Interests: Industrial Organization, Applied Micro, Experiments, Market Design, Machine Learning, Health Economics, and Agentic AI
This project evaluates affordable housing allocation as a one-sided matching market in which households face significant search and application costs before entering decentralized lotteries. Using a structural model and counterfactual simulations, I compare the status quo uncoordinated waitlists to centralized mechanisms (Deferred Acceptance and Top Trading Cycles) under varying friction regimes. The main result is that participation frictions are the primary driver of inequity: eliminating search and application burdens can remove most justified envy with only modest changes in gross match welfare. In contrast, in highly congested markets like Massachusetts, centralizing the allocation rule alone (e.g., Deferred Acceptance) is close to neutral, while Top Trading Cycles increases welfare but at substantial fairness costs.

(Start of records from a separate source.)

(* ===== verification/Request.v ===== *)
(** * RequestValidator: the request body and its defaults (server.js lines 28-42)

    [req.body] is the JSON value [express.json()] parsed; the handler
    destructures five fields of it, reads them with JavaScript's
    truthiness and [||], renders them in template literals with
    [ToString], and calls [interests?.join(', ')], which throws a
    [TypeError] when [interests] is neither nullish nor an array.

    [ToString] of an object goes through [toString]: a parsed object
    with an own property [toString] (not a function, JSON has none)
    falls back to [valueOf], which returns the object itself, so
    [ToString] throws a [TypeError] ([to_js_string]); an array renders
    its elements with [join], which throws when an element does.

    A JSON number is the double [JSON.parse] reads: an integral double
    [JNum z] (its integer value, see [JsNumber]), an infinity [JInf]
    (a text beyond the doubles, as [1e400] or 401 digits), or a decimal
    [JDec m e], the value [m * 10^-e] with [e > 0]; decimals are
    modelled with at most 15 significant digits and at most 6 fraction
    digits, the numbers [Number::toString] writes in that form.
    Exponents in decimals are not modelled. *)

From Stdlib Require Import String List ZArith Lia Bool.
From S2P Require Import Prelude JsString JsNumber.
Import ListNotations.

(** ** JSON values and JavaScript exceptions *)

Local Set Warnings "-register-all".

Inductive json :=
| JNull
| JBool (b : bool)
| JNum (z : Z)
| JDec (m : Z) (e : nat)   (** the number [m * 10^-e], [e > 0] *)
| JInf (neg : bool)        (** [Infinity], or [-Infinity] *)
| JStr (s : jsstr)
| JArr (l : list json)
| JObj (fields : list (jsstr * json)).

(** The exceptions the handler can raise: a [TypeError] (calling a
    missing [join], or [ToString] of an object without a primitive
    value) and a failure of the Gemini client. *)
Inductive exn := TypeError | GeminiError.

Definition jsstr_eqb (a b : jsstr) : bool :=
  if list_eq_dec Z.eq_dec a b then true else false.

(** Property read on a parsed body; [JSON.parse] keeps the last of
    duplicated keys; [None] is [undefined]. *)
Definition get_field (body : json) (k : jsstr) : option json :=
  match body with
  | JObj fs => fold_left (fun acc kv => if jsstr_eqb (fst kv) k then Some (snd kv) else acc) fs None
  | _ => None
  end.

(** ** Truthiness, [||] and [ToString] *)

Definition truthy (v : option json) : bool :=
  match v with
  | None | Some JNull => false
  | Some (JBool b) => b
  | Some (JNum z) => negb (Z.eqb z 0)
  | Some (JDec m _) => negb (Z.eqb m 0)
  | Some (JInf _) => true
  | Some (JStr s) => negb (Nat.eqb (length s) 0)
  | Some (JArr _) | Some (JObj _) => true
  end.

(** [a || b] where [b] is defined. *)
Definition js_or (a : option json) (b : json) : json :=
  match a with
  | Some v => if truthy a then v else b
  | None => b
  end.

Definition comma : jsstr := Eval vm_compute in js ",".
Definition comma_space : jsstr := Eval vm_compute in js ", ".
Definition object_string : jsstr := Eval vm_compute in js "[object Object]".
Definition js_null : jsstr := Eval vm_compute in js "null".
Definition js_true : jsstr := Eval vm_compute in js "true".
Definition js_false : jsstr := Eval vm_compute in js "false".

Definition js_infinity : jsstr := Eval vm_compute in js "Infinity".
Definition key_toString : jsstr := Eval vm_compute in js "toString".

(** ** Computations that may throw *)

Definition bind_exn {A B} (m : exn + A) (k : A -> exn + B) : exn + B :=
  match m with inl e => inl e | inr a => k a end.

Notation "'let?' x ':=' m 'in' k" := (bind_exn m (fun x => k))
  (at level 10, x name, m at level 100, k at level 200) : type_scope.

(** A list mapped left to right, stopping at the first exception. *)
Fixpoint map_exn {A B} (f : A -> exn + B) (l : list A) : exn + list B :=
  match l with
  | [] => inr []
  | x :: r => let? y := f x in let? ys := map_exn f r in inr (y :: ys)
  end.

(** An own property of a parsed object. *)
Definition has_own (fs : list (jsstr * json)) (k : jsstr) : bool :=
  existsb (fun kv => jsstr_eqb (fst kv) k) fs.

(** [ToString(v)], as a template literal renders it: [Number::toString]
    for numbers, [join(',')] for arrays (a [null] element is the empty
    string), ["[object Object]"] for an object unless it has an own
    [toString], which makes [ToString] throw. *)
Fixpoint to_js_string (v : json) : exn + jsstr :=
  match v with
  | JNull => inr js_null
  | JBool true => inr js_true
  | JBool false => inr js_false
  | JNum z => inr (number_to_js z)
  | JDec m e => inr (decimal_to_string m e)
  | JInf neg => inr ((if neg then [45%Z] else []) ++ js_infinity)
  | JStr s => inr s
  | JArr l =>
      let? ss := map_exn (fun x => match x with JNull => inr [] | _ => to_js_string x end) l in
      inr (join comma ss)
  | JObj fs => if has_own fs key_toString then inl TypeError else inr object_string
  end.

(** [Array.prototype.join(sep)]. *)
Definition array_join (sep : jsstr) (l : list json) : exn + jsstr :=
  let? ss := map_exn (fun x => match x with JNull => inr [] | _ => to_js_string x end) l in
  inr (join sep ss).

(** [interests?.join(', ')]: [undefined] for a nullish value, the joined
    string for an array, and a [TypeError] for anything else (a string,
    number, boolean or object has no [join] method) or when an element
    does not render. *)
Definition interests_join (interests : option json) : exn + option jsstr :=
  match interests with
  | None | Some JNull => inr None
  | Some (JArr l) => let? s := array_join comma_space l in inr (Some s)
  | Some _ => inl TypeError
  end.

(** [interests?.join(', ') || dflt]. *)
Definition interests_text (interests : option json) (dflt : jsstr) : exn + jsstr :=
  match interests_join interests with
  | inl e => inl e
  | inr None => inr dflt
  | inr (Some s) => inr (if Nat.eqb (length s) 0 then dflt else s)
  end.

(** ** The destructured request (line 28) *)

Record request := MkRequest {
  destination : option json;
  duration : option json;
  budget : option json;
  interests : option json;
  prompt : option json
}.

Definition key_destination : jsstr := Eval vm_compute in js "destination".
Definition key_duration : jsstr := Eval vm_compute in js "duration".
Definition key_budget : jsstr := Eval vm_compute in js "budget".
Definition key_interests : jsstr := Eval vm_compute in js "interests".
Definition key_prompt : jsstr := Eval vm_compute in js "prompt".

Definition parse_request (body : json) : request :=
  MkRequest (get_field body key_destination) (get_field body key_duration)
            (get_field body key_budget) (get_field body key_interests)
            (get_field body key_prompt).

Definition unknown_destination : jsstr := Eval vm_compute in js "Unknown Destination".
Definition default_duration : jsstr := Eval vm_compute in js "3".
Definition default_budget : jsstr := Eval vm_compute in js "1000".

(** [destination || prompt || 'Unknown Destination'] (line 37). *)
Definition finalDestination (r : request) : json :=
  js_or (destination r) (js_or (prompt r) (JStr unknown_destination)).

(** The guard of line 39: [!destination && !prompt]. *)
Definition rejected (r : request) : bool :=
  negb (truthy (destination r)) && negb (truthy (prompt r)).

(** [duration || '3'] and [budget || '1000'] (lines 75-76, 103-104,
    133-134, 182-183): the value is kept as it is, a number stays a
    number. *)
Definition duration_or_default (r : request) : json := js_or (duration r) (JStr default_duration).
Definition budget_or_default (r : request) : json := js_or (budget r) (JStr default_budget).

(** ** [||] on a falsy and on a truthy left operand *)

Lemma js_or_falsy a b : truthy a = false -> js_or a b = b.
Proof. destruct a; simpl; [intros ->|]; reflexivity. Qed.

Lemma js_or_truthy v b : truthy (Some v) = true -> js_or (Some v) b = v.
Proof. simpl. intros ->. reflexivity. Qed.

Lemma jsstr_eqb_spec a b : jsstr_eqb a b = true <-> a = b.
Proof. unfold jsstr_eqb. destruct (list_eq_dec Z.eq_dec a b); split; congruence. Qed.

Lemma jsstr_eqb_false a b : a <> b -> jsstr_eqb a b = false.
Proof. unfold jsstr_eqb. destruct (list_eq_dec Z.eq_dec a b); congruence. Qed.

Lemma jsstr_eqb_refl a : jsstr_eqb a a = true.
Proof. now apply jsstr_eqb_spec. Qed.

(** ** Induction on JSON values, through the nested lists *)

Section JsonInd.
Variable P : json -> Prop.
Hypothesis HNull : P JNull.
Hypothesis HBool : forall b, P (JBool b).
Hypothesis HNum : forall z, P (JNum z).
Hypothesis HDec : forall m e, P (JDec m e).
Hypothesis HInf : forall n, P (JInf n).
Hypothesis HStr : forall s, P (JStr s).
Hypothesis HArr : forall l, Forall P l -> P (JArr l).
Hypothesis HObj : forall fs, Forall (fun kv => P (snd kv)) fs -> P (JObj fs).

Fixpoint json_ind' (v : json) : P v :=
  match v with
  | JNull => HNull
  | JBool b => HBool b
  | JNum z => HNum z
  | JDec m e => HDec m e
  | JInf n => HInf n
  | JStr s => HStr s
  | JArr l =>
      HArr l ((fix go (l : list json) : Forall P l :=
                 match l with
                 | [] => Forall_nil _
                 | x :: r => Forall_cons _ (json_ind' x) (go r)
                 end) l)
  | JObj fs =>
      HObj fs ((fix go (fs : list (jsstr * json)) : Forall (fun kv => P (snd kv)) fs :=
                  match fs with
                  | [] => Forall_nil _
                  | kv :: r => Forall_cons _ (json_ind' (snd kv)) (go r)
                  end) fs)
  end.
End JsonInd.

(** ** When [ToString] throws *)

(** The values [ToString] renders: no object with an own [toString],
    at any depth of an array. *)
Fixpoint renders (v : json) : bool :=
  match v with
  | JArr l => forallb renders l
  | JObj fs => negb (has_own fs key_toString)
  | _ => true
  end.

Lemma map_exn_cases {A B} (f : A -> exn + B) (p : A -> bool) l :
  Forall (fun x => (p x = true /\ exists y, f x = inr y) \/ (p x = false /\ f x = inl TypeError)) l ->
  (forallb p l = true /\ exists ys, map_exn f l = inr ys) \/
  (forallb p l = false /\ map_exn f l = inl TypeError).
Proof.
  induction 1 as [|x l Hx _ IH]; [left; split; [reflexivity|now exists []]|].
  cbn [forallb map_exn]. destruct Hx as [[-> [y ->]]|[-> ->]]; [|right; now split].
  destruct IH as [[-> [ys ->]]|[-> ->]]; [left; split; [reflexivity|now exists (y :: ys)]|right; now split].
Qed.

(** [ToString] succeeds exactly on the values that render, and fails
    with a [TypeError] on the others. *)
Lemma to_js_string_cases v :
  (renders v = true /\ exists s, to_js_string v = inr s) \/
  (renders v = false /\ to_js_string v = inl TypeError).
Proof.
  induction v as [| [] | | | | | l IH | fs _] using json_ind';
    try (left; split; [reflexivity|eexists; reflexivity]).
  - cbn [renders to_js_string].
    assert (Hl : Forall (fun x => (renders x = true /\ exists y,
                   (match x with JNull => inr [] | _ => to_js_string x end) = inr y)
                 \/ (renders x = false /\ (match x with JNull => inr [] | _ => to_js_string x end) = inl TypeError)) l).
    { eapply Forall_impl; [|exact IH]. intros [] H; try exact H. left. split; [reflexivity|now eexists]. }
    destruct (map_exn_cases _ renders l Hl) as [[-> [ys ->]]|[-> ->]];
      [left; split; [reflexivity|eexists; reflexivity]|right; now split].
  - cbn [renders to_js_string]. destruct (has_own fs key_toString); [right|left]; split; auto. now eexists.
Qed.

Lemma to_js_string_ok v : renders v = true -> exists s, to_js_string v = inr s.
Proof. destruct (to_js_string_cases v) as [[_ H]|[H _]]; [auto|congruence]. Qed.

Lemma to_js_string_throws v : renders v = false -> to_js_string v = inl TypeError.
Proof. destruct (to_js_string_cases v) as [[H _]|[_ H]]; [congruence|auto]. Qed.

(** [join] renders its elements in order. *)
Lemma array_join_cases sep l :
  (forallb renders l = true /\ exists s, array_join sep l = inr s) \/
  (forallb renders l = false /\ array_join sep l = inl TypeError).
Proof.
  unfold array_join.
  assert (Hl : Forall (fun x => (renders x = true /\ exists y,
                 (match x with JNull => inr [] | _ => to_js_string x end) = inr y)
               \/ (renders x = false /\ (match x with JNull => inr [] | _ => to_js_string x end) = inl TypeError)) l).
  { apply Forall_forall. intros [] _; try apply to_js_string_cases. left. split; [reflexivity|now eexists]. }
  destruct (map_exn_cases _ renders l Hl) as [[-> [ss ->]]|[-> ->]];
    [left; split; [reflexivity|now eexists]|right; now split].
Qed.

(** [interests?.join(', ')] succeeds on a nullish value and on an array
    whose elements render. *)
Definition interests_ok (i : option json) : bool :=
  match i with
  | None | Some JNull => true
  | Some (JArr l) => forallb renders l
  | Some _ => false
  end.

Lemma interests_text_cases i d :
  (interests_ok i = true /\ exists s, interests_text i d = inr s) \/
  (interests_ok i = false /\ interests_text i d = inl TypeError).
Proof.
  unfold interests_text, interests_join.
  destruct i as [[| | | | | | l |]|]; try (left; split; [reflexivity|now eexists]);
    try (right; split; reflexivity).
  cbn [interests_ok]. destruct (array_join_cases comma_space l) as [[-> [s ->]]|[-> ->]].
  - left. split; [reflexivity|]. simpl. now eexists.
  - right. now split.
Qed.

(** The request's values the template literals of lines 73-77 and
    131-170 render: the final destination, [duration || '3'],
    [budget || '1000'] and [interests?.join(', ')]. *)
Definition request_renders (r : request) : bool :=
  renders (finalDestination r) && renders (duration_or_default r) && renders (budget_or_default r)
  && interests_ok (interests r).

(** Rendering the four holes, in the order of the source. *)
Lemma render_holes_cases {A} (r : request) d (k : jsstr -> jsstr -> jsstr -> jsstr -> A) :
  (request_renders r = true /\ exists fd dur bud ints,
     to_js_string (finalDestination r) = inr fd
     /\ (let? fd := to_js_string (finalDestination r) in
         let? dur := to_js_string (duration_or_default r) in
         let? bud := to_js_string (budget_or_default r) in
         let? ints := interests_text (interests r) d in inr (k fd dur bud ints))
        = inr (k fd dur bud ints)) \/
  (request_renders r = false
   /\ (let? fd := to_js_string (finalDestination r) in
       let? dur := to_js_string (duration_or_default r) in
       let? bud := to_js_string (budget_or_default r) in
       let? ints := interests_text (interests r) d in inr (k fd dur bud ints))
      = inl TypeError).
Proof.
  unfold request_renders.
  destruct (to_js_string_cases (finalDestination r)) as [[-> [fd ->]]|[-> ->]]; [|right; now split].
  destruct (to_js_string_cases (duration_or_default r)) as [[-> [dur ->]]|[-> ->]]; [|right; now split].
  destruct (to_js_string_cases (budget_or_default r)) as [[-> [bud ->]]|[-> ->]]; [|right; now split].
  destruct (interests_text_cases (interests r) d) as [[-> [ints ->]]|[-> ->]]; [|right; now split].
  left. split; [reflexivity|]. now exists fd, dur, bud, ints.
Qed.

This project introduces a practical method for measuring preferences in settings where revealed-preference data are scarce. I construct renter “personas” from the American Community Survey and use a state-of-the-art large language model to evaluate affordable housing opportunities on a 0–10 suitability scale, interpreting these scores as cardinal utilities. The synthetic utilities show strong within-house alignment and meaningful heterogeneity across households, and they respond intuitively to key attributes (rent, school quality, safety, commute time). The approach provides a scalable tool for market design and policy analysis when direct surveys or administrative preference data are unavailable.
Integrated into my JMP
Medicare’s major coverage programs share providers, creating scope for spillovers across segments. We study whether incentives in the Medicare Shared Savings Program (MSSP) spill over from Traditional Medicare to Medicare Advantage (MA). MSSP can affect MA through two channels. First, a benchmark channel: because MA benchmarks are tied to local fee-for-service spending, MSSP-induced spending reductions mechanically lower MA plan payments. Second, a provider channel: because providers treat both Traditional Medicare and MA beneficiaries, MSSP-induced changes in care delivery may spill over directly to MA enrollees. We focus on the provider channel. To isolate it, we condition on plan-level MA benchmarks and exploit quasi-experimental variation generated by the 2019 Pathways to Success reform, which changed the timing of non-rebasing years across MSSP cohorts and thereby altered the strength of savings incentives. Combining this policy variation with pre-reform county ACO shares and baseline plan enrollment weights, we construct a Bartik-style instrument for plan-level exposure to MSSP activity. We find that greater MSSP exposure lowers MA plans’ expected cost of coverage and increases plan generosity. A 1% increase in exposure reduces expected cost per beneficiary by 0.17%, increases rebates by 2.1%, lowers out-of-pocket maxima by 0.37%, and raises the probability of offering a zero-premium plan by 0.57 percentage points. The results imply that MSSP affects MA not only mechanically through benchmarks, but also through provider behavior that spills over across Medicare programs.